A very low carbohydrate intervention including nutritional ketosis resulted in significant improvements in knee pain and function among patients with T2D. The improvements in knee function were likely secondary to a reduction in central adiposity and inflammation. Future research on the applicability of this intervention in radiographically confirmed OA patients is important.
Clinical trial registration: NCT02519309 (10/08/2015).
在之前的一项研究中,我们评估了一种新型的、远程监测的碳水化合物限制饮食方案,该方案包括营养性生酮饮食,用于2型糖尿病患者,并报告了从基线到2年,患者在体重、血糖控制、腹部脂肪和炎症方面有显著改善。膝关节结局指标作为该试验的次要结局进行收集。本研究旨在评估这种干预对膝关节功能评分的影响,并确定体重、腹部中央脂肪(CAF)、血糖状态和高敏C反应蛋白(hsCRP)的变化是否与其改善相关。
这项前瞻性分析纳入了173名连续护理干预(CCI)组和69名常规护理(UC)组的2型糖尿病试验参与者,这些参与者在基线时报告有膝关节疼痛。膝关节结局指标包括膝关节损伤和骨关节炎结局评分(KOOS)的疼痛、症状、日常生活活动(ADL)、运动和娱乐功能以及与膝关节相关的生活质量子量表,并在基线至2年期间评估总KOOS评分。在随机缺失的假设下,使用多重填补法替换每个时间点的缺失数据。为了评估在似是而非的非随机缺失假设下膝关节评分的主要分析是否发生变化,还使用模式混合模型进行了敏感性分析。在CCI组中,我们还评估了与膝关节评分改善相关的因素。

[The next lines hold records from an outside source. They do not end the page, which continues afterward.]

(* ===== verification/ListCommands.v ===== *)
(** * ListCommands: the commands on lists

    [src/server/commands/list_commands.cpp] and its refinement of operations
    on sequences. *)

From Stdlib Require Import ZArith Lia.
Set Warnings "-register-all".
From stdpp Require Import base list numbers gmap option strings.
From S2P Require Import Prelude Encoding Strings Listpack MapSpec Dict HashValue ZSetValue SetValue ListValue Db Object Reply Notify CommandTable Command Keyspace StringCommands HashCommands.
Import Command Keyspace.Keyspace.

Module ListCommands.

Section Handlers.
Context {D : Type -> Type} {ops : MapOps D} (rq : request).
Abbreviation handler := (M D unit).

Definition is_token (t : bytes) (name : string) : bool := equalsIgnoreCase t (str name).

Definition push_one (key : bytes) (at_front : bool) (item : bytes) : handler :=
  on_list key (fun l => Some (if at_front then ListValue.pushFront l item else ListValue.pushBack l item, tt)).

Fixpoint push_all (key : bytes) (at_front : bool) (items : list bytes) : handler :=
  match items with
  | [] => mret tt
  | item :: items => _ ← push_one key at_front item; push_all key at_front items
  end.

Definition list_size (key : bytes) : M D Z := l ← the_list key; mret (i64 (Z.of_nat (ListValue.size l))).

Definition pushGeneric (at_front require_existing : bool) : handler :=
  key ← arg rq 1;
  value ← (if require_existing then lookupTyped rq key OList else lookupOrCreate rq key OList);
  match value with
  | TypeError => mret tt
  | Missing => integer 0
  | Found _ =>
      _ ← push_all key at_front (drop 2 (argv rq));
      _ ← markDirty (Z.of_nat (argc rq - 2));
      _ ← notify rq Notify.kList (if at_front then "lpush" else "rpush") key;
      n ← list_size key;
      integer n
  end.

Definition pop_one (key : bytes) (from_front : bool) : M D (option bytes) :=
  on_list key (fun l => Some (if from_front then ListValue.popFront l else ListValue.popBack l)).

(** [for (i = 0; i < count; ++i)] with a [break] when the list is empty, which
    happens within one turn more than there are elements. *)
Fixpoint pop_loop (fuel : nat) (key : bytes) (from_front : bool) (count : Z) (popped : list bytes) : M D (list bytes) :=
  if count <=? 0 then mret popped
  else
    match fuel with
    | O => lift None
    | S fuel =>
        item ← pop_one key from_front;
        match item with
        | None => mret popped
        | Some item => pop_loop fuel key from_front (count - 1) (popped ++ [item])
        end
    end.

(** [LPOP key [count]]: [None] when no count was given. *)
Definition pop_count : StringCommands.parsed (option Z) :=
  match argv rq !! 2%nat with
  | None => StringCommands.Parsed None
  | Some text =>
      match stringToInt64 text with
      | None => StringCommands.Refused StringCommands.not_an_integer
      | Some count =>
          if count <? 0 then StringCommands.Refused (str "ERR value is out of range, must be positive")
          else StringCommands.Parsed (Some count)
      end
  end.

Definition popGeneric (from_front : bool) : handler :=
  key ← arg rq 1;
  value ← lookupTyped rq key OList;
  match value with
  | TypeError => mret tt
  | _ =>
      match pop_count with
      | StringCommands.Refused msg => error msg
      | StringCommands.Parsed count =>
          match value with
          | Found _ =>
              l ← the_list key;
              popped ← pop_loop (S (ListValue.size l)) key from_front (default 1 count) [];
              _ ← (if (length popped =? 0)%nat then mret tt
                   else
                     _ ← markDirty (Z.of_nat (length popped));
                     notify rq Notify.kList (if from_front then "lpop" else "rpop") key);
              _ ← deleteIfEmpty rq key;
              match count, popped with
              | Some _, _ => bulkArray popped
              | None, [] => nullBulk rq
              | None, item :: _ => bulk item
              end
          | _ => match count with Some _ => nullArray rq | None => nullBulk rq end
          end
      end
  end.

Definition moveGeneric (source destination : bytes) (from_front to_front : bool) : handler :=
  src ← lookupTyped rq source OList;
  match src with
  | TypeError => mret tt
  | Missing => nullBulk rq
  | Found _ =>
      dst_existing ← lookupTyped rq destination OList;
      match dst_existing with
      | TypeError => mret tt
      | _ =>
          item ← pop_one source from_front;
          match item with
          | None => nullBulk rq
          | Some item =>
              dst ← lookupOrCreate rq destination OList;
              match dst with
              | Found _ =>
                  _ ← push_one destination to_front item;
                  _ ← notify rq Notify.kList (if to_front then "lpush" else "rpush") destination;
                  _ ← notify rq Notify.kList (if from_front then "lpop" else "rpop") source;
                  src_now ← lookupWrite rq source;
                  _ ← (if is_some src_now then deleteIfEmpty rq source else mret tt);
                  _ ← markDirty 1;
                  bulk item
              | _ => mret tt
              end
          end
      end
  end.

Definition lpush : handler := pushGeneric true false.
Definition rpush : handler := pushGeneric false false.
Definition lpushx : handler := pushGeneric true true.
Definition rpushx : handler := pushGeneric false true.
Definition lpop : handler := popGeneric true.
Definition rpop : handler := popGeneric false.

Definition llen : handler :=
  key ← arg rq 1;
  value ← lookupTypedRead rq key OList;
  match value with
  | TypeError => mret tt
  | Missing => integer 0
  | Found _ => n ← list_size key; integer n
  end.

(** Two integer arguments, from position [i]. *)
Definition two_integers (i : nat) : M D (option (Z * Z)) :=
  a ← arg rq i; b ← arg rq (S i);
  mret (a ← stringToInt64 a; b ← stringToInt64 b; Some (a, b)).

Definition lrange : handler :=
  bounds ← two_integers 2;
  match bounds with
  | None => notAnInteger
  | Some (start, stop) =>
      key ← arg rq 1;
      value ← lookupTypedRead rq key OList;
      match value with
      | TypeError => mret tt
      | Missing => arrayHeader 0
      | Found _ => l ← the_list key; bulkArray (ListValue.range l start stop)
      end
  end.

Definition lindex : handler :=
  text ← arg rq 2;
  match stringToInt64 text with
  | None => notAnInteger
  | Some index =>
      key ← arg rq 1;
      value ← lookupTypedRead rq key OList;
      match value with
      | TypeError => mret tt
      | Missing => nullBulk rq
      | Found _ => l ← the_list key; bulk_or_null rq (ListValue.at_ l index)
      end
  end.

Definition lset : handler :=
  text ← arg rq 2;
  match stringToInt64 text with
  | None => notAnInteger
  | Some index =>
      key ← arg rq 1;
      value ← lookupTyped rq key OList;
      match value with
      | TypeError => mret tt
      | Missing => error (str "ERR no such key")
      | Found _ =>
          item ← arg rq 3;
          done ← on_list key (fun l => Some (ListValue.set l index item));
          if negb done then error (str "ERR index out of range")
          else
            _ ← markDirty 1;
            _ ← notify rq Notify.kList "lset" key;
            ok
      end
  end.

Definition lrem : handler :=
  text ← arg rq 2;
  match stringToInt64 text with
  | None => notAnInteger
  | Some count =>
      key ← arg rq 1;
      value ← lookupTyped rq key OList;
      match value with
      | TypeError => mret tt
      | Missing => integer 0
      | Found _ =>
          item ← arg rq 3;
          removed ← on_list key (fun l => Some (ListValue.removeValue l item count));
          _ ← (if 0 <? removed then _ ← markDirty removed; notify rq Notify.kList "lrem" key else mret tt);
          _ ← deleteIfEmpty rq key;
          integer removed
      end
  end.

Definition ltrim : handler :=
  bounds ← two_integers 2;
  match bounds with
  | None => notAnInteger
  | Some (start, stop) =>
      key ← arg rq 1;
      value ← lookupTyped rq key OList;
      match value with
      | TypeError => mret tt
      | Missing => ok
      | Found _ =>
          _ ← on_list key (fun l => Some (ListValue.trim l start stop, tt));
          _ ← markDirty 1;
          _ ← notify rq Notify.kList "ltrim" key;
          _ ← deleteIfEmpty rq key;
          ok
      end
  end.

在主要分析中,CCI组参与者在1年时总KOOS及所有KOOS单个子量表评分均有统计学意义的改善,并持续至2年,而UC组患者从基线到2年无显著变化。在不同的非随机缺失情况下的敏感性分析中,CCI组从基线到2年总KOOS及其单个子量表评分的显著改善保持相对稳定,证实了主要分析结果的稳健性。约46%的CCI组参与者在2年时达到了10分的最小临床重要变化。CAF的减少与总KOOS和KOOS-ADL的改善相关,而hsCRP的降低与KOOS症状评分的改善相关。
包括营养性生酮饮食在内的极低碳水化合物干预使2型糖尿病患者的膝关节疼痛和功能有显著改善。膝关节功能的改善可能继发于中央肥胖和炎症的减轻。未来研究这种干预在经影像学证实的骨关节炎患者中的适用性很重要。
临床试验注册:NCT02519309(2015年8月10日)。